Swisher Hygiene Inc.
- Company type: Private formerly Public
- Traded as: Nasdaq: SWSH
- Headquarters: Marrietta, Georgia, United States
- Key people: Richard L Marshall (President & CEO) William T. Nanovsky, CFO/VP Blake W. Thompson, COO/VP
- Products: Cleaning and sanitizing chemicals, janitorial services
- Revenue: $217.7 million/year
- Operating income: -$52 million/year (loss)
- Net income: -$153 million/year (loss)
- Number of employees: 1375
- Website: www.swisherhygiene.com

= Swisher Hygiene =

American sanitation company

Swisher Hygiene Inc. is a sanitation company in the United States which until 2015 traded on the NASDAQ. Originally a janitorial service company, two-thirds of its revenue are now generated by selling cleaning and sanitizing chemicals.

== History ==
Swisher was founded by Patrick Swisher to provide cleaning products and services for restaurants and other businesses. In November 2004, Fort Lauderdale, Florida, entrepreneurs Wayne Huizenga and Steve Berrard bought the firm for a reported $14 million.

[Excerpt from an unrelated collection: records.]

(** C10: the value of the "Distance in Runs" card is computed on the page:
    the entries of [run_distances] are added up from 0, the sum is printed
    by [toFixed(2)] (a point and two decimals whenever the sum is finite
    and below 10^21) and followed by " km"; with [run_distances] null or
    undefined the sum runs over the empty list, so the card, which is
    rendered all the same, reads "0.00 km". *)
Theorem distance_in_runs_card
    (toStr : number -> string) (parse : string -> number)
    (data : WrappedData) :
  let sum := foldl (λ a b, (a + b)%float) 0%float (run_distances data ?? []) in
  value (DistanceInRunsCard toStr parse data) = toFixed toStr sum 2 +:+ " km"
  ∧ (fixed_range sum = true → two_decimals (toFixed toStr sum 2))
  ∧ (missing (run_distances data) →
     run_distances data ?? [] = []
     ∧ sum = 0%float
     ∧ totalRunDistance toStr data = "0.00"
     ∧ value (DistanceInRunsCard toStr parse data) = "0.00 km"
     ∧ ∃ s, Home toStr parse (val data) = Wrapped s
            ∧ value (distance_in_runs s) = "0.00 km").
Proof.
  intros sum. split; [done|]. split; [apply toFixed_two_decimals|].
  intros Hmiss.
  assert (run_distances data ?? [] = []) as Hnil
    by (by destruct Hmiss as [H|H]; rewrite H).
  assert (sum = 0%float) as Hsum by (unfold sum; by rewrite Hnil).
  assert (totalRunDistance toStr data = "0.00") as Htot
    by (unfold totalRunDistance; by rewrite Hnil).
  assert (value (DistanceInRunsCard toStr parse data) = "0.00 km") as Hval
    by (unfold DistanceInRunsCard; simpl value; by rewrite Htot).
  repeat split; try done.
  eexists. split; [reflexivity|exact Hval].
Qed.

Lemma distance_in_runs_card_witness :
  value (DistanceInRunsCard (λ _, "") (λ _, 0%float) sample) = "0.00 km".
Proof.
  apply (distance_in_runs_card (λ _, "") (λ _, 0%float) sample).
  left. reflexivity.
Defined.

(** C6: with [shortest_sleep_night] undefined the "Shortest Sleep" card is
    still rendered: its value shows the literal "N/A" in the place of the
    duration (followed by the unit), its note is the fallback string of
    [getShortestSleepMessage], and it has no footer. *)
Theorem shortest_sleep_card_fallback
    (toStr : number -> string) (parse : string -> number)
    (data : WrappedData) :
  shortest_sleep_night data = undefined →
  ShortestSleepCard toStr data
  = {| label := "Shortest Sleep";
       value := "N/A" +:+ " hrs";
       note := "Power nap vibes.";
       footer := undefined |}
  ∧ note (ShortestSleepCard toStr data) = getShortestSleepMessage undefined
  ∧ ∃ s, Home toStr parse (val data) = Wrapped s
         ∧ value (shortest_sleep s) = "N/A hrs"
         ∧ note (shortest_sleep s) = "Power nap vibes.".
Proof.
  intros Hu.
  assert (ShortestSleepCard toStr data
          = {| label := "Shortest Sleep"; value := "N/A" +:+ " hrs";
               note := "Power nap vibes."; footer := undefined |}) as Hc
    by (unfold ShortestSleepCard; by rewrite Hu).
  split; [done|]. split; [by rewrite Hc|].
  eexists. split; [reflexivity|]. simpl shortest_sleep. by rewrite Hc.
Qed.

Lemma shortest_sleep_card_fallback_witness :
  ShortestSleepCard (λ _, "") sample
  = {| label := "Shortest Sleep";
       value := "N/A" +:+ " hrs";
       note := "Power nap vibes.";
       footer := undefined |}.
Proof.
  apply (shortest_sleep_card_fallback (λ _, "") (λ _, 0%float) sample).
  reflexivity.
Defined.

(** C4: with [fastest_pace_min_per_km] null the "Running" tile of the
    final summary shows the placeholder "—", but the value of the
    "Fastest Pace" card is the text "null min/km": the field is printed
    as it is, and only the card's note falls back. *)
Theorem fastest_pace_null_rendering
    (toStr : number -> string) (parse : string -> number)
    (data : WrappedData) :
  fastest_pace_min_per_km data = null →
  ∃ s, Home toStr parse (val data) = Wrapped s
       ∧ value (fastest_pace s) = "null min/km"
       ∧ note (fastest_pace s)
         = "Pace radar couldn’t lock on—mysterious speed!"
       ∧ stat (running_tile s) = "—".
Proof.
  intros Hn. eexists. split; [reflexivity|].
  simpl. unfold FastestPaceCard, RunningTile. rewrite Hn. done.
Qed.

Lemma fastest_pace_null_rendering_witness :
  ∃ s, Home (λ _, "") (λ _, 0%float) (val sample) = Wrapped s
       ∧ value (fastest_pace s) = "null min/km"
       ∧ note (fastest_pace s)
         = "Pace radar couldn’t lock on—mysterious speed!"
       ∧ stat (running_tile s) = "—".
Proof.
  apply (fastest_pace_null_rendering (λ _, "") (λ _, 0%float) sample).
  reflexivity.
Defined.

(* ===================================================================== *)
(** ** Properties of the data loader *)
(* ===================================================================== *)

Module LoaderFacts.
Import Loader.

Lemma settle_failure (net : settled Response) (e : Error) :
  failure net = Some e →
  (settle net (commit initial)).1 = fulfilled tt
  ∧ failed_with e (settle net (commit initial)).2.
Proof.
  unfold failure. destruct net as [[[j|e']]|e']; simpl; intros He;
    simplify_eq; by vm_compute.
Qed.

Lemma failed_with_step (e : Error) (p q : Page) :
  failed_with e p → step p q → q = p.
Proof.
  intros (Hd & Hl & Hr & Hp & Hc) Hstep.
  destruct Hstep as [p|p net Hpos]; [|lia].
  unfold commit. by rewrite Hl.
Qed.

Lemma failed_with_steps (e : Error) (p q : Page) :
  failed_with e p → rtc step p q → q = p.
Proof.
  intros Hf Hsteps. induction Hsteps as [p|p p' q Hstep _ IH]; [done|].
  apply (failed_with_step e) in Hstep as ->; [|done]. by apply IH.
Qed.

Lemma inv_initial : inv initial.
Proof. by vm_compute. Qed.

Lemma inv_step (p q : Page) : inv p → step p q → inv q.
Proof.
  unfold inv. intros Hinv Hstep.
  destruct Hstep as [p|p net Hpos].
  - unfold commit. destruct (last_deps p) as [d|] eqn:Hl.
    + destruct Hinv as (-> & Hr & Hp). simpl. by rewrite Hl.
    + destruct Hinv as (Hr & Hp & Hd). simpl. rewrite Hr, Hp. auto.
  - destruct (last_deps p) as [d|] eqn:Hl; [|lia].
    destruct Hinv as (-> & Hr & [Hp|[Hp Hd]]); [lia|].
    unfold settle, chain, catch_, then_, resolve, res_json, setData,
      console_error.
    destruct net as [[[j|e]]|e]; simpl; rewrite ?Hl, ?Hr, ?Hp; auto.
Qed.

Lemma inv_steps (p q : Page) : inv p → rtc step p q → inv q.
Proof.
  intros Hinv Hsteps. induction Hsteps as [p|p p' q Hstep _ IH]; [done|].
  apply IH. by apply (inv_step p).
Qed.

Lemma loaded_step (p q : Page) (d : WrappedData) :
  inv p → data p = val d → step p q → q = p.
Proof.
  unfold inv. intros Hinv Hd Hstep.
  destruct (last_deps p) as [deps|] eqn:Hl.
  - destruct Hinv as (-> & Hr & [Hp|[Hp Hn]]); [|congruence].
    destruct Hstep as [p|p net Hpos]; [|lia].
    unfold commit. by rewrite Hl.
  - destruct Hinv as (_ & _ & Hn). congruence.
Qed.

Lemma loaded_steps (p q : Page) (d : WrappedData) :
  inv p → data p = val d → rtc step p q → q = p.
Proof.
  intros Hinv Hd Hsteps.
  induction Hsteps as [p|p p' q Hstep _ IH]; [done|].
  apply (loaded_step p p' d) in Hstep as ->; [|done..]. by apply IH.
Qed.

End LoaderFacts.

(** C5: the loading view is what [Home] returns before the fetch settles;
    when the fetch fails (the request is rejected, or the body does not
    parse) the rejection is caught and logged once, the chain ends
    fulfilled so nothing propagates, and from then on whatever happens to
    the page — any number of re-renders — the view is "Loading your
    Wrapped…", no further request is issued and the console holds that
    single line. *)
Theorem fetch_failure_stays_loading
    (toStr : number -> string) (parse : string -> number)
    (net : Loader.settled Loader.Response) (e : Loader.Error) (p : Loader.Page) :
  Loader.failure net = Some e →
  rtc Loader.step (Loader.settle net (Loader.commit Loader.initial)).2 p →
  Home toStr parse (Loader.data Loader.initial)
  = Loading "Loading your Wrapped…"
  ∧ Home toStr parse (Loader.data (Loader.commit Loader.initial))
    = Loading "Loading your Wrapped…"
  ∧ (Loader.settle net (Loader.commit Loader.initial)).1
    = Loader.fulfilled tt
  ∧ Home toStr parse (Loader.data p) = Loading "Loading your Wrapped…"
  ∧ Loader.requests p = [Loader.endpoint]
  ∧ Loader.pending p = 0
  ∧ Loader.console p
    = [{| Loader.log_text := "Failed to fetch wrapped data:";
          Loader.log_reason := e |}].
Proof.
  intros Hfail Hsteps.
  destruct (LoaderFacts.settle_failure net e Hfail) as [Hres Hf].
  apply (LoaderFacts.failed_with_steps e) in Hsteps as ->; [|done].
  destruct Hf as (Hd & Hl & Hr & Hp & Hc).
  repeat split; try done. by rewrite Hd.
Qed.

Huizenga and Berrard paid Patrick $8.1 million for more than 900,000 shares to obtain a majority stake in the company. They operated Swisher as a private company until November 2, 2010, when Swisher became publicly traded through a reverse takeover of CoolBrands International Inc.

CoolBrands was once a major frozen food and dessert manufacturer based in Markham, Ontario. Due to financial problems, it had sold its core operating businesses (including Breyers yoghurt, Eskimo Pie and Chipwich) in 2007 and was little more than an empty corporate shell, but was still listed on the Toronto Stock Exchange. Swisher, through the reverse takeover, acquired the strength of CoolBrands' balance sheet and CoolBrands' status as a publicly traded enterprise.

As a publicly traded company, Swisher could pay in stock or partially in stock for acquisitions of other companies. It went on an acquisition spree in 2011, purchasing 54 different businesses nominally valued at $220 million. The acquisitions increased gross revenue but did not bring the company to profitability.

Swisher had purchased Fort Lauderdale-based Choice Environmental Services in February 2011 for $50 million in stock and an assumption of $41.5 million in debt. Glenn Miller and Neal Rodrigue, the former owners of Choice Environmental Services, had become the fourth-largest shareholders in Swisher under a merger agreement but were restricted from selling any of their shares, causing them substantial losses when the stock plummeted. They later sued.

The company had to re-state its 2011 financial information due to accounting irregularities, increasing that year's losses by $4.8 million before taxes. It incurred repeated quarterly losses through much of 2012, a year for which it missed Toronto Stock Exchange deadlines for both quarterly and annual financial reports. At one point, NASDAQ had threatened to de-list the stock due to reporting delays.

On November 15, 2012, Swisher sold Choice Environmental Services to Waste Services of Florida for $125,000,000 in cash, using the money to repay debt.

The company's losses extended into 2012 and 2013. Thomas Byrne, previously president of Viacom and vice-chairman of Blockbuster Video, became Swisher's Interim President and CEO in February 2013 in an attempt to turn the company around. Wayne Huizenga, who worked with Byrne at Blockbuster, became chairman of the board. The company's stock by mid-year was trading below a dollar a share and the company lost $3/share in 2013, losses which continued into 2014.

On June 4, 2014, a reverse stock split replaced every ten existing shares in Swisher with one new share, as the company had to be brought out of penny stock territory and back above $1/share to retain a NASDAQ listing. As of July 2014, the stock was trading slightly above $4/share.

On Nov 2, 2015, the company's US operations were sold to Ecolab for $40.2 million and the company no longer has operating assets or revenue producing operations in the US.